[Collected data entries]
──────────────────────────────
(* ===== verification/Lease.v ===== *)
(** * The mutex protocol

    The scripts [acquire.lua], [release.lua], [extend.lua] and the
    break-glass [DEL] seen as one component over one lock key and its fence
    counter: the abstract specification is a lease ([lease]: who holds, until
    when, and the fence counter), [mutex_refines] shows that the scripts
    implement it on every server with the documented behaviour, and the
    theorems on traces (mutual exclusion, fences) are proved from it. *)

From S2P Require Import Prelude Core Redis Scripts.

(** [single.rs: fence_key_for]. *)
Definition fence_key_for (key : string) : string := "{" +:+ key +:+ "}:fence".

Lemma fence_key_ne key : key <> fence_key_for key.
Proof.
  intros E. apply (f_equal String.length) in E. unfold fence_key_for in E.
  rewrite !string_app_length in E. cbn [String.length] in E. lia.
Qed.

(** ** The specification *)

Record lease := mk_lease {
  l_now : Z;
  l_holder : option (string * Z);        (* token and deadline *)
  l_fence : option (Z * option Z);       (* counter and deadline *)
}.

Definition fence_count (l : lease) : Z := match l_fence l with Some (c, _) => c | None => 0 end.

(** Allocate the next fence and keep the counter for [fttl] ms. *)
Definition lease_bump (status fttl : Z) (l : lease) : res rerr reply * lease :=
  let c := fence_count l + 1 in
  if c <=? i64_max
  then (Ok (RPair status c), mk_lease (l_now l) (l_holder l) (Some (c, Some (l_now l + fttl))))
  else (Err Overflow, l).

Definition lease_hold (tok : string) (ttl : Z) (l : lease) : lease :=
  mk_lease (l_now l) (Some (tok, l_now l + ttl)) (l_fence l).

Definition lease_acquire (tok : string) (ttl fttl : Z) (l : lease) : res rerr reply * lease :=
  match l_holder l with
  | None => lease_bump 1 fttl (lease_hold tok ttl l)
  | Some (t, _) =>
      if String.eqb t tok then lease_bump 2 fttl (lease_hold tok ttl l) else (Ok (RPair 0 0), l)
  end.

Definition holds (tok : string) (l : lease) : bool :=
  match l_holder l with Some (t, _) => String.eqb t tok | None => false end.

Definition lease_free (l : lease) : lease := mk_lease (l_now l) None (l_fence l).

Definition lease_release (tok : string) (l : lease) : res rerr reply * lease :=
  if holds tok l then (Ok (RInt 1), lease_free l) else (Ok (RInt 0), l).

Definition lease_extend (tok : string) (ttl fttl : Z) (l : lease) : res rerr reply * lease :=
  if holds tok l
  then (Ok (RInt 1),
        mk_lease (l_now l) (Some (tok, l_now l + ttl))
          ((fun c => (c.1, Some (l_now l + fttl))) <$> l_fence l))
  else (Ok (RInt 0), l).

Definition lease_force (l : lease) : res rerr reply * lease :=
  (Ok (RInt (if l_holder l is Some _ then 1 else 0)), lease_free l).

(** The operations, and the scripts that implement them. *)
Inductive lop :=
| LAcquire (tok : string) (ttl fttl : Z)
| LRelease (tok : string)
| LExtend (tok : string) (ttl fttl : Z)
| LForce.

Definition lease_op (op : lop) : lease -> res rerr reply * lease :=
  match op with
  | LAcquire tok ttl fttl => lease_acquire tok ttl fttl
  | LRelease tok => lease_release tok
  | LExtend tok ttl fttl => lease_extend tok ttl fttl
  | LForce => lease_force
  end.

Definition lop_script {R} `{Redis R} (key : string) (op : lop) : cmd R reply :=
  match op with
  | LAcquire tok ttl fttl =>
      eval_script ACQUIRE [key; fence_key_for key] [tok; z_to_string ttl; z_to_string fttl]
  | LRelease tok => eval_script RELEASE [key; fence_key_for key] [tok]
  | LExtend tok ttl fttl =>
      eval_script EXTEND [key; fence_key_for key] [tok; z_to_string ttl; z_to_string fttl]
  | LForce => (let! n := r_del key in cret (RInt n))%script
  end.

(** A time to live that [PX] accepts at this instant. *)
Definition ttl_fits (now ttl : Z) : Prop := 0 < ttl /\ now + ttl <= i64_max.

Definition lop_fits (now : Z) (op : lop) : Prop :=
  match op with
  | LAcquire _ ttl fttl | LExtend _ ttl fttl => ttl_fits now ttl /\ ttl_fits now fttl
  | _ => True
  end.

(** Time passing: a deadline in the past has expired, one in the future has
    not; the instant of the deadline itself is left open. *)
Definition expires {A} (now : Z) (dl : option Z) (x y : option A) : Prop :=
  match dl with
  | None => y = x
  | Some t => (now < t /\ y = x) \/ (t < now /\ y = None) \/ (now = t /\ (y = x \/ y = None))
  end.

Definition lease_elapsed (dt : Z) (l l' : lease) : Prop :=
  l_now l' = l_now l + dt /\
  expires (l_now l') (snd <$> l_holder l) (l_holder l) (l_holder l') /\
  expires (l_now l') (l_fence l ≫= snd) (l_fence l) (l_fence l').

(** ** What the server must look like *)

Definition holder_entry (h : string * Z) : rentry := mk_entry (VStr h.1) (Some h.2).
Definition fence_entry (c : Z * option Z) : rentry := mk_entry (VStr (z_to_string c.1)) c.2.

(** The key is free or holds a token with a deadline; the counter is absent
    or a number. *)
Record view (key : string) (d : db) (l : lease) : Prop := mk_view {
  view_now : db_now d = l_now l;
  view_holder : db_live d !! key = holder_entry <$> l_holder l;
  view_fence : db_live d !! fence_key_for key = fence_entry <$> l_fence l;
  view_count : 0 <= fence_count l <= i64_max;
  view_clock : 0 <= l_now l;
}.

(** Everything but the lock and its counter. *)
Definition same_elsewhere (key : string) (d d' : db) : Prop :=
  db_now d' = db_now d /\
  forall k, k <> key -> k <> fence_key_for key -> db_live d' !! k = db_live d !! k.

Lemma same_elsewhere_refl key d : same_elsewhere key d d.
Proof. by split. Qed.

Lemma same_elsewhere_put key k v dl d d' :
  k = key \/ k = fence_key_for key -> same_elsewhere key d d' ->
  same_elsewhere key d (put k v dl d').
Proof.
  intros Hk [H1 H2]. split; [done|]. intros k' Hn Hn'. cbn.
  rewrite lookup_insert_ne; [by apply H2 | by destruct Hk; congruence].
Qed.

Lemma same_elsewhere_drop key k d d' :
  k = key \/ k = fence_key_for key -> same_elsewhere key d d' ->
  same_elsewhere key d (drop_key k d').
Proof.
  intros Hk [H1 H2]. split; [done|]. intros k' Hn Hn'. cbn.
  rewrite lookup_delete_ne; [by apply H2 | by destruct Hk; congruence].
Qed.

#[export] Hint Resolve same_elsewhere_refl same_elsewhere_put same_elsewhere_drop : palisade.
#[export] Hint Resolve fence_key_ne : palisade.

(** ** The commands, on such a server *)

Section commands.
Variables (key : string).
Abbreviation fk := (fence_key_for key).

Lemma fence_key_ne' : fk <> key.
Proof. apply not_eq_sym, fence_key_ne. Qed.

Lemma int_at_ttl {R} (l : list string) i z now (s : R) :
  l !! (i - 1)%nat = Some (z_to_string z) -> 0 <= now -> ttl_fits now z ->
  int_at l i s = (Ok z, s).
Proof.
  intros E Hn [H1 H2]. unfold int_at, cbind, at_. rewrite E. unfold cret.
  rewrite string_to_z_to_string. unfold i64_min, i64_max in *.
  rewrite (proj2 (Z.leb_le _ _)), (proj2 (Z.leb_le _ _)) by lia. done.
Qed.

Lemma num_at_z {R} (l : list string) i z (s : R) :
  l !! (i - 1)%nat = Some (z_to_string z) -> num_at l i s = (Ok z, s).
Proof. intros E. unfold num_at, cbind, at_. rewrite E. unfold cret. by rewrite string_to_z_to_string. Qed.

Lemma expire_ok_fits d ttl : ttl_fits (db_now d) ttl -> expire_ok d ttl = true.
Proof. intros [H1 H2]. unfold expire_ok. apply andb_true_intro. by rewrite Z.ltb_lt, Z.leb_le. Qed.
──────────────────────────────
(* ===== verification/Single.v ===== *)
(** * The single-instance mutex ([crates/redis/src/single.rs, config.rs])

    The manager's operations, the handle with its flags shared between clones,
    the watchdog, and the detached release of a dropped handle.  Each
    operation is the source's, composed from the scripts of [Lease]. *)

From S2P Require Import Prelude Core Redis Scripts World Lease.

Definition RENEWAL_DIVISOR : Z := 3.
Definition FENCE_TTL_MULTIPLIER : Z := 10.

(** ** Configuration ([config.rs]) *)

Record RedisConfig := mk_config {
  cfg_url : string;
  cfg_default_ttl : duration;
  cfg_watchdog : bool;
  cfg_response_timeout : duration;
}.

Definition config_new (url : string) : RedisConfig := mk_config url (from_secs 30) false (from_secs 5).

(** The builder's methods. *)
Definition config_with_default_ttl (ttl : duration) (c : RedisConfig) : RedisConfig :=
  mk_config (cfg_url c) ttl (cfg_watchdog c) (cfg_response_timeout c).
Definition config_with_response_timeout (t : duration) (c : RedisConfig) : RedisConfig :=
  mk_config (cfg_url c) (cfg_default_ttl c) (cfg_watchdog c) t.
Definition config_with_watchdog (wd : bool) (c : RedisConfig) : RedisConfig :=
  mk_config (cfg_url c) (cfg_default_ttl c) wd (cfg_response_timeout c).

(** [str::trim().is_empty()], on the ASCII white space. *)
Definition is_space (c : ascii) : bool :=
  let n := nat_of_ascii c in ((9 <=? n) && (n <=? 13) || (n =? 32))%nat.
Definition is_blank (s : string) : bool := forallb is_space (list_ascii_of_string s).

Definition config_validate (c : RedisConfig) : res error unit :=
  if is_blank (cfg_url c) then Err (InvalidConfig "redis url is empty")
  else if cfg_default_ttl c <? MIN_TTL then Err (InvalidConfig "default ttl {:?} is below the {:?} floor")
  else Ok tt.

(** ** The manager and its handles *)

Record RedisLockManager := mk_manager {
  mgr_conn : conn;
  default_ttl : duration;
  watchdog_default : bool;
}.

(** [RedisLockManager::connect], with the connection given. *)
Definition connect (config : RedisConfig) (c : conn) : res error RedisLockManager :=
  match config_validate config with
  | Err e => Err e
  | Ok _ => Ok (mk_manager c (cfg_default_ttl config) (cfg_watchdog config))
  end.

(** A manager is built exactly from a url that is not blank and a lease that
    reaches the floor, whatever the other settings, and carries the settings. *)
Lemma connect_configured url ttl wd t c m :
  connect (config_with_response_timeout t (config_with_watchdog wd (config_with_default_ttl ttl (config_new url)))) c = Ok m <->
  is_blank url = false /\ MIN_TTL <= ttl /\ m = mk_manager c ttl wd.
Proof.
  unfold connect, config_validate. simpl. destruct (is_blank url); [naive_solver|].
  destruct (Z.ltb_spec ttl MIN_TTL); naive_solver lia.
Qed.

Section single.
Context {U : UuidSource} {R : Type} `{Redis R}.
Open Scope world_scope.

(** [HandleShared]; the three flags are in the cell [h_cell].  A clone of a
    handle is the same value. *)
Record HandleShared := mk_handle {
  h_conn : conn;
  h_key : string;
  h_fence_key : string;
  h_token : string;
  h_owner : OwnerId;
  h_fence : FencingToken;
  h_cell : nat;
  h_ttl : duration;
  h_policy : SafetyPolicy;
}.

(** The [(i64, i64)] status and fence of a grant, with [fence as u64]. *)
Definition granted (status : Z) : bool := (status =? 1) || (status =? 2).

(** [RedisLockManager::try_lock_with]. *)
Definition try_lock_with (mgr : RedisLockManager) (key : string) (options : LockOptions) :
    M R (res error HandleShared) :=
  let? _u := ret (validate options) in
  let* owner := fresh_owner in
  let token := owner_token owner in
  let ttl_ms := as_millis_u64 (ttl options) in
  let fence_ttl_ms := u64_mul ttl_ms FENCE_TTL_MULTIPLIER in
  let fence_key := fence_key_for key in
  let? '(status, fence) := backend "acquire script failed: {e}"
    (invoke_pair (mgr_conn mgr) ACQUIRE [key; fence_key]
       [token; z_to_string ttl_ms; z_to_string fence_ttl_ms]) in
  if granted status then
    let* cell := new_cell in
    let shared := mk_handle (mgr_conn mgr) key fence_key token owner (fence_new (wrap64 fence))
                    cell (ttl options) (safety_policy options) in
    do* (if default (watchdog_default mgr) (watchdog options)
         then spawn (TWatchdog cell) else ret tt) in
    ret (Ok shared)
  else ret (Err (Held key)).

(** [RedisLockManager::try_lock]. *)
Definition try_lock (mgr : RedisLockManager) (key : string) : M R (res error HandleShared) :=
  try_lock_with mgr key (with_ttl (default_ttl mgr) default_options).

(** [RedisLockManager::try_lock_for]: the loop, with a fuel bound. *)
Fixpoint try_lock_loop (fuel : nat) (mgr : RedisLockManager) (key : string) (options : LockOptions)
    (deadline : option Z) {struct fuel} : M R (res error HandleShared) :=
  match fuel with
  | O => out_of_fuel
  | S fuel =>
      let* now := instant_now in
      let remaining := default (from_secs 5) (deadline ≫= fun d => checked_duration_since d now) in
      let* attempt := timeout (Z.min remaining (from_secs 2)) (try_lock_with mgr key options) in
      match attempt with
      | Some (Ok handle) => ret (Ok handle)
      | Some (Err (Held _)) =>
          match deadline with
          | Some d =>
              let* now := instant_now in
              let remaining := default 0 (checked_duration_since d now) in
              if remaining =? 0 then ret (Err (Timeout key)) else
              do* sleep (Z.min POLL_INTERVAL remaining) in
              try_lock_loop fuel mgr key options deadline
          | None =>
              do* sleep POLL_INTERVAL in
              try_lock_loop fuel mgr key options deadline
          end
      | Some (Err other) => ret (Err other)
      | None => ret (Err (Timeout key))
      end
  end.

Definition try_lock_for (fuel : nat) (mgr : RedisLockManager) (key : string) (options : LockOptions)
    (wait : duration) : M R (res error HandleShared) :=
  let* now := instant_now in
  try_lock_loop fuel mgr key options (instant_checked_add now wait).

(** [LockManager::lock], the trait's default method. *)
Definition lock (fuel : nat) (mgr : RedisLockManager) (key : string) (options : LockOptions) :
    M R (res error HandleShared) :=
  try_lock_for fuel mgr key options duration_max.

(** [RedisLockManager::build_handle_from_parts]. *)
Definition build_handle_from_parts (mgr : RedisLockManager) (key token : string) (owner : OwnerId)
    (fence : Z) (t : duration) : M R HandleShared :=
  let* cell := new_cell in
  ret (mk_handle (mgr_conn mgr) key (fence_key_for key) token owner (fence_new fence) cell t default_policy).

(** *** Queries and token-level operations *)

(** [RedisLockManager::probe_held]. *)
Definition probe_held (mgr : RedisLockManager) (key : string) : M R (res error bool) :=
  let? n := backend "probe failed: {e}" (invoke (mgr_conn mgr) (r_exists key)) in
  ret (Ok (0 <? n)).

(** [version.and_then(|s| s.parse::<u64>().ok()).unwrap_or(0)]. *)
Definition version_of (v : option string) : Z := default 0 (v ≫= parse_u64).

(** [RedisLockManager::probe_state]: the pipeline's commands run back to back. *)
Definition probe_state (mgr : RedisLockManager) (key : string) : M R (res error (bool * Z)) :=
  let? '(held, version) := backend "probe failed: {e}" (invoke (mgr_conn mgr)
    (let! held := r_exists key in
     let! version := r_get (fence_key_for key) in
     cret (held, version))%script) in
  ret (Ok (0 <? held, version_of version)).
──────────────────────────────
§ **Required work**
Search the entries for the word "Prop" and copy every line that has it.

§ **Task result**
Definition ttl_fits (now ttl : Z) : Prop := 0 < ttl /\ now + ttl <= i64_max.
Definition lop_fits (now : Z) (op : lop) : Prop :=
Definition expires {A} (now : Z) (dl : option Z) (x y : option A) : Prop :=
Definition lease_elapsed (dt : Z) (l l' : lease) : Prop :=
Record view (key : string) (d : db) (l : lease) : Prop := mk_view {
Definition same_elsewhere (key : string) (d d' : db) : Prop :=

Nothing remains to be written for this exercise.